They compared the brain scan of 94 people in their 70s who were obese & overweight. They found that the obese had lost tissue in the frontal & temporal lobes areas critical for planning & memory. Declines were also seen in areas used for attention & executive functions, long term memory & movement

A neurologist Professor Paul Thompson said, “That's a big loss of tissue and it depletes your cognitive reserves, putting you at much greater risk of Alzheimer's and other diseases that attack the brain. But you can greatly reduce your risk for Alzheimer's if you can eat healthily and keep your weight under control.”M[32]
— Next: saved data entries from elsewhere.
(** What is read back of any block the encoder accepts: the loss count modulo 2^24. *)
Lemma reception_report_written r room : is_u32 (rep_ssrc r) -> is_u8 (fraction_lost r) -> 0 <= total_lost r < 33554432 ->
  is_u32 (last_sequence_number r) -> is_u32 (rep_jitter r) -> is_u32 (last_sender_report r) -> is_u32 (rep_delay r) -> 24 <= room ->
  exists b, ReceptionReport_marshal_to r room = Ok (24, b) /\ zlen b = 24 /\
    forall s, ReceptionReport_unmarshal (b ++ s) =
      Ok (mkReceptionReport (rep_ssrc r) (fraction_lost r) (total_lost r mod 16777216) (last_sequence_number r) (rep_jitter r) (last_sender_report r) (rep_delay r), s).
Proof.
  intros H1 H2 H3 H4 H5 H6 H7 Hr. unfold ReceptionReport_marshal_to. change (ReceptionReport_marshal_size r) with 24. rewrite ltb_false by lia.
  rewrite (proj2 (Z.leb_gt _ _)) by (change (Z.shiftl 1 25) with 33554432; lia). eexists. split; [done|]. split; [done|]. intros s.
  unfold ReceptionReport_unmarshal, RECEPTION_REPORT_LENGTH. rewrite ltb_false by zlia. read_back.
  do 3 (rewrite get_put_u8 by (rewrite land_255; unfold is_u8; mlia); read_back). rewrite total_lost_word. by change (put_padding _) with (@nil Z).
Qed.

#[export] Instance report_codec : Codec MediaError ReceptionReport report_ok.
Proof.
  split. intros r room (H1 & H2 & H3 & H4 & H5 & H6 & H7) Hr. change (24 <= room) in Hr.
  destruct (reception_report_written r room) as (b & Hw & Hl & Hu); try done; [lia|]. exists b. split; [exact Hw|]. split; [done|].
  intros s. cbn [unmarshal ReceptionReport_Unmarshal]. rewrite Hu, Z.mod_small by lia. by destruct r.
Qed.

Lemma zsum_reports l : zsum (marshal_size (T:=ReceptionReport)) l = 24 * zlen l.
Proof. induction l as [|r l IH]; [done|]. rewrite zsum_cons, IH, zlen_cons. change (marshal_size r) with 24. lia. Qed.

Lemma read_reports_all n : forall offset len buf, offset + 24 * Z.of_nat n <= len -> read_reports n offset len buf = read_n unmarshal n buf.
Proof.
  induction n as [|n IH]; intros offset len buf H; [done|]. cbn [read_reports read_n]. unfold RECEPTION_REPORT_LENGTH. rewrite ltb_false by lia.
  destruct (unmarshal buf) as [[r b]| | |]; cbn [mbind outcome_bind]; [|done..]. by rewrite IH by lia.
Qed.

(** * The codecs of the reports *)

Definition sender_report_ok (p : SenderReport) : Prop :=
  is_u32 (sr_ssrc p) /\ is_u64 (sr_ntp_time p) /\ is_u32 (sr_rtp_time p) /\ is_u32 (sr_packet_count p) /\ is_u32 (sr_octet_count p) /\
  Forall report_ok (sr_reports p) /\ zlen (sr_reports p) <= 31 /\ padded_size p <= 262144.
#[export] Instance pli_codec : RtcpCodec PictureLossIndication pli_ok.
Proof.
  split. intros p room [H1 H2] Hr. cbn [marshal_to pli_MarshalTo]. unfold pli_marshal_to. rewrite ltb_false by exact Hr.
  eapply put_packet_frame; [reflexivity|done|reflexivity|reflexivity|by vm_compute|done|done|]. intros h -> Hok Hlen.
  cbn [unmarshal pli_Unmarshal]. unfold pli_unmarshal. rewrite ltb_false by (unfold RTCP_HEADER_LENGTH, SSRC_LENGTH; zlia).
  rewrite rtcp_header_read by done. read_back. rewrite right_type by done. read_back. by destruct p.
Qed.

Definition sli_entry_ok (s : SliEntry) : Prop := 0 <= sli_first s < 8192 /\ 0 <= sli_number s < 8192 /\ 0 <= sli_picture s < 64.
Definition sli_ok (p : SliceLossIndication) : Prop :=
  is_u32 (sli_sender_ssrc p) /\ is_u32 (sli_media_ssrc p) /\ Forall sli_entry_ok (sli_entries p) /\ padded_size p <= 262144.

Lemma sli_word f n p : 0 <= f < 8192 -> 0 <= n < 8192 -> 0 <= p < 64 ->
  Z.lor (Z.lor (Z.shiftl (Z.land f 8191) 19) (Z.shiftl (Z.land n 8191) 6)) (Z.land p 63) = f * 524288 + n * 64 + p.
Proof.
  intros Hf Hn Hp. assert (M : forall x k, 0 <= k -> 0 <= x < 2 ^ k -> Z.land x (Z.ones k) = x) by (intros; rewrite Z.land_ones, Z.mod_small; lia).
  change 8191 with (Z.ones 13). change 63 with (Z.ones 6). rewrite (M f 13), (M n 13), (M p 6) by lia.
  rewrite Z.lor_comm, Z.lor_assoc, (Z.lor_comm p). rewrite (Z.lor_comm _ p), <- Z.lor_assoc, (Z.lor_comm (Z.shiftl f 19)), Z.lor_assoc.
  rewrite (lor_shift p n 6) by lia. rewrite lor_shift; lia.
Qed.

Lemma get_put_sli_entry s r : sli_entry_ok s -> get_sli_entry (put_sli_entry s ++ r) = Ok (s, r).
Proof.
  intros (Hf & Hn & Hp). unfold get_sli_entry, put_sli_entry. rewrite sli_word by done. rewrite get_put_u32 by (unfold is_u32; lia). cbn [mbind outcome_bind].
  rewrite !Z.shiftr_div_pow2 by lia. change 8191 with (Z.ones 13). change 63 with (Z.ones 6). rewrite !Z.land_ones by lia.
  change (2 ^ 19) with 524288. change (2 ^ 6) with 64. change (2 ^ 13) with 8192. destruct s as [f n p]. cbn [sli_first sli_number sli_picture] in *.
  do 3 f_equal; mlia.
Qed.
(* ===== verification/RtcpRemb.v ===== *)
(** Receiver estimated maximum bitrate ([rtc-rtcp/src/payload_feedbacks/
    receiver_estimated_maximum_bitrate]).  [f32] is IEEE 754 binary32 as the Standard
    Library specifies it. *)
From Stdlib Require Import SpecFloat.
From S2P Require Import Prelude Marshal Rtp Rtcp RtcpFeedback.

(** * Single precision numbers *)

Definition f32_div : spec_float -> spec_float -> spec_float := SFdiv 24 128.
Definition f32_ge (x y : spec_float) : bool := SFleb y x.
Definition f32_lt (x y : spec_float) : bool := SFltb x y.

(** [x.floor() as u32]: the cast saturates and takes NaN to 0. *)
Definition f32_floor_u32 (x : spec_float) : Z :=
  match x with
  | S754_finite false m e => Z.min 4294967295 (if 0 <=? e then Zpos m * 2 ^ e else Zpos m / 2 ^ (- e))
  | S754_infinity false => 4294967295
  | _ => 0
  end.

(** [f32::from_bits]. *)
Definition f32_from_bits (bits : Z) : spec_float :=
  let s := Z.testbit bits 31 in
  let e := Z.land (Z.shiftr bits 23) 255 in
  let m := Z.land bits 8388607 in
  if e =? 255 then (if m =? 0 then S754_infinity s else S754_nan)
  else if e =? 0 then (if m =? 0 then S754_zero s else S754_finite s (Z.to_pos m) (-149))
  else S754_finite s (Z.to_pos (m + 8388608)) (e - 150).

Definition f32_zero : spec_float := S754_zero false.
Definition f32_two : spec_float := S754_finite false 8388608 (-22).
Definition f32_thousand : spec_float := S754_finite false 16384000 (-14).

(** * The packet *)

Definition FORMAT_REMB : Z := 15.
Definition REMB_OFFSET : Z := 16.
Definition SSRC_ENTRY_OFFSET : Z := 20.
(** [b"REMB"]. *)
Definition UNIQUE_IDENTIFIER : bytes := [82; 69; 77; 66].
(** [0x3FFFFp+63]. *)
Definition BITRATE_MAX : spec_float := S754_finite false 16777152 57.
(** [(1 << 18) as f32]. *)
Definition MANTISSA_LIMIT : spec_float := S754_finite false 8388608 (-5).
Definition MANTISSA_MAX : Z := 8388607.

Record ReceiverEstimatedMaximumBitrate := mkReceiverEstimatedMaximumBitrate {
  remb_sender_ssrc : Z;
  remb_bitrate : spec_float;
  remb_ssrcs : list Z
}.

Definition remb_raw_size (p : ReceiverEstimatedMaximumBitrate) : Z := RTCP_HEADER_LENGTH + REMB_OFFSET + zlen (remb_ssrcs p) * 4.

#[export] Instance remb_trait : RtcpTrait ReceiverEstimatedMaximumBitrate := mkRtcpTrait _
  (fun p => padded_header (remb_raw_size p) FORMAT_REMB PT_PayloadSpecificFeedback) remb_ssrcs remb_raw_size.

(** [while bitrate >= (1 << 18) as f32 { bitrate /= 2.0; exp += 1; }]. *)
Fixpoint halve_bitrate (fuel : nat) (bitrate : spec_float) (exp : Z) : rtp_result (spec_float * Z) :=
  if f32_ge bitrate MANTISSA_LIMIT then
    match fuel with O => Diverge | S fuel => halve_bitrate fuel (f32_div bitrate f32_two) (exp + 1) end
  else Ok (bitrate, exp).

(** The three octets of the exponent and the mantissa.  A bitrate is at most [BITRATE_MAX],
    below [2^81], when it is halved. *)
Definition put_bitrate (bitrate : spec_float) : rtp_result bytes :=
  let bitrate := if f32_ge bitrate BITRATE_MAX then BITRATE_MAX else bitrate in
  if f32_lt bitrate f32_zero then Err InvalidBitrate
  else
    '(bitrate, exp) ← halve_bitrate 64 bitrate 0;
    if Z.shiftl 1 6 <=? exp then Err InvalidBitrate
    else
      let mantissa := f32_floor_u32 bitrate in
      Ok (put_u8 (Z.lor (Z.shiftl exp 2 mod 256) (Z.shiftr mantissa 16 mod 256)) ++ put_u8 (Z.shiftr mantissa 8) ++ put_u8 mantissa).

Definition remb_marshal_to (p : ReceiverEstimatedMaximumBitrate) (room : Z) : rtp_result (Z * bytes) :=
  if room <? padded_size p then Err BufferTooShort
  else put_packet (packet_header p) (raw_size p) (padded_size p) room (
    bitrate ← put_bitrate (remb_bitrate p);
    Ok (put_u32 (remb_sender_ssrc p) ++ put_u32 0 ++ UNIQUE_IDENTIFIER ++ put_u8 (zlen (remb_ssrcs p)) ++ bitrate ++
        concat (map put_u32 (remb_ssrcs p)))).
Health effects of Alzheimer's disease

An animation of a human left temporal lobe (right is side similar).

(photo obtained from Wikimedia commons, see: license agreement)

Alzheimer's disease is "characterised by loss of neurons and synapses in the cerebral cortex and certain subcortical regions. This loss results in gross atrophy of the affected regions, including degeneration in the temporal lobe and parietal lobe, and parts of the frontal cortex and cingulate gyrus.[33] Some of the primary symptoms of Alzheimer's disease are: memory problems, mood swings, emotional outbursts, brain stem damage which impairs function in the heart, lungs plus causes disruption of various other bodily processes.[34]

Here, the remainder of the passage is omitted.